È il 1873. La contessa Marija Baskirceva, aristocratica russa che da qualche mese soggiorna in Francia, ha un problema: la sua famiglia ha deciso di ritornare in patria e per le cagionevoli condizioni di salute i medici non la considerano in grado di affrontare il lungo e faticoso viaggio verso casa. Di fronte a lei si apre una prospettiva che giudica terribile: passare i mesi più caldi dell'anno in quella che, di lì a poco, inizierà a chiamarsi Costa Azzurra. La Contessa si sfoga sul diario: «Le estati a Nizza mi uccidono. Non c'è nessuno, mi viene da piangere e soffro. Si vive una volta sola. Passare un'estate a Nizza è come perdere metà della propria vita». Per la poverina, insomma, non c'è nulla di peggio che restare al mare nel periodo tra giugno e settembre. E, anche se può sembrare singolare, il suo pensiero riflette perfettamente lo spirito del tempo.
Nella seconda metà dell'Ottocento aristocrazia e alta-borghesia scoprono in tutta Europa una nuova passione: iniziano a trascurare la tradizionale villeggiatura per dedicarsi alle vacanze. Simbolo della prima, scrivono Alessandro Martini e Maurizio Francesconi ne «La moda della vacanza», appena pubblicato da Einaudi, sono le ville, di solito di proprietà familiare, in cui si trascorrono lunghi periodi di quiete e la cui mondanità è raccolta e riservata. Emblema della nuova era sono i Grand Hotel, luoghi dove le classi emergenti celebrano i nuovi riti, fatti di viaggi, feste e ostentazione.

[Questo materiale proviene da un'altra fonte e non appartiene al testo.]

Lemma bootstrap_infos_ok addrs : returned (bootstrap_infos addrs) <-> Forall (fun a => returned (parse_addr a)) addrs.
Proof.
  induction addrs as [|a addrs IH]; cbn [bootstrap_infos]; [by split; [constructor|eexists]|].
  rewrite Forall_cons, <- IH. unfold mbind, result_bind.
  destruct (parse_addr a) as [pi|e]; [|by split; [intros [? ?]|intros [[? ?] _]]].
  destruct (bootstrap_infos addrs) as [pis|e]; [|by split; [intros [? ?]|intros [_ [? ?]]]].
  split; [by split; eexists|by eexists].
Qed.

(** the start once the host is configured *)
Lemma host_succeeds wf peers cfg generated :
  succeeds_iff
    (h ← NewHostWithConfig cfg generated; _ ← NewP2P; _ ← Wire; _ ← start_relays wf;
     _ ← dial_peers (split_addrs peers); _ ← start_discovery wf h; mret h)
    ((hc_IdentityKey cfg = None -> returned generated) /\
     (wf_relay wf <> [] -> returned (parse_addr (wf_relay wf))) /\
     (wf_dht wf = true -> Forall (fun a => returned (parse_addr a)) (split_addrs (wf_dhtBootstrap wf)))).
Proof.
  apply succeeds_bind; [apply NewHostWithConfig_succeeds|]. intros h. eapply succeeds_equiv.
  - eapply succeeds_bind; [unfold NewP2P; repeat (apply succeeds_seq; [done|]); by apply succeeds_issue|].
    intros _. eapply succeeds_bind.
    { unfold Wire, Start. apply (succeeds_bind _ _ True True); [by intros tr; split; [|eexists]|].
      intros _. apply succeeds_seq; [done|]. by apply succeeds_issue. }
    intros _. eapply succeeds_bind; [apply start_relays_succeeds|]. intros _.
    eapply (succeeds_bind _ _ True); [intros tr; rewrite dial_peers_calls; split; [done|by eexists]|].
    intros _. eapply (succeeds_bind _ _ _ True); [apply start_discovery_succeeds|].
    intros _ tr. split; [done|by eexists].
  - rewrite bootstrap_infos_ok. tauto.
Qed.
End Failing.
(** [key = api_key or os.getenv("MISTRAL_API_KEY", "")] *)
Definition resolved_key (w : widgets) (env : option (list N)) : str :=
  str_or (api_key w) (getenv_default env []).

Definition msg_showing (shown total : Z) : str :=
  py "Showing " ++ str_of_int shown ++ py " page(s) out of " ++
  str_of_int total ++ py " based on your selection.".

Definition msg_showing_all (total : Z) : str :=
  py "Showing all " ++ str_of_int total ++ py " page(s).".

(** [s.encode("utf-8")]: the bytes of the string (a [str] holds code
    points below 0x110000), or [UnicodeEncodeError] when it holds a
    surrogate. *)
Definition is_surrogate (c : char) : bool := (0xD800 <=? c) && (c <=? 0xDFFF).

Definition utf8_char (c : char) : list N :=
  if c <? 0x80 then [c]
  else if c <? 0x800 then [0xC0 + c / 0x40; 0x80 + c mod 0x40]
  else if c <? 0x10000 then
    [0xE0 + c / 0x1000; 0x80 + (c / 0x40) mod 0x40; 0x80 + c mod 0x40]
  else
    [0xF0 + c / 0x40000; 0x80 + (c / 0x1000) mod 0x40;
     0x80 + (c / 0x40) mod 0x40; 0x80 + c mod 0x40].

Fixpoint str_encode_utf8 (s : str) : result (list N) :=
  match s with
  | [] => Return []
  | c :: s' =>
      if is_surrogate c then Raise UnicodeEncodeError
      else
        bytes ← str_encode_utf8 s';
        Return (utf8_char c ++ bytes)
  end.

(** The body of the [try]: the events it gets to, and the exception that
    ends it, if any.  [service] is the outcome of the remote call; the
    parser and the encoding of the text can raise as well. *)
Definition convert_try (w : widgets) (key : str)
    (service : result (list page)) : list event * option exn :=
  let called :=
    [ReadUpload; B64Encode; MakeClient key; OcrProcess (keep_images w)] in
  match service with
  | Raise e => (called, Some e)
  | Return pages =>
      let total_pages := Z.of_nat (length pages) in
      match parse_page_selection (pages_input w) with
      | Raise e => (called, Some e)
      | Return sel_1based =>
          let idx := selected_idx sel_1based total_pages in
          let shown := md_pages idx pages in
          let md := md_text idx pages in
          let info :=
            match idx with
            | Some _ => msg_showing (Z.of_nat (length shown)) total_pages
            | None => msg_showing_all total_pages
            end in
          let shown_md := called ++ [StInfo info; StSuccess; StPreview md] in
          match str_encode_utf8 md with
          | Raise e => (shown_md, Some e)
          | Return md_bytes =>
              (shown_md ++
                 [DownloadMarkdown md_bytes; DownloadDocx (export_docx md)],
               None)
          end
      end
  end.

I più temerari e avventurosi si spingono in montagna (in Italia tra i primi a lanciare la moda ci sono i Savoia), i più «passano» le terme. È l'età d'oro di centri come Bath, Baden Baden, Karlsbad, e dei loro grandi alberghi in stile Art Nouveau, frequentati da corti reali, magnati dell'industria, appassionati delle carte e dei casinò. Solo in Italia i centri termali di lusso censiti da una guida pubblicata all'inizio del secolo scorso sono 108.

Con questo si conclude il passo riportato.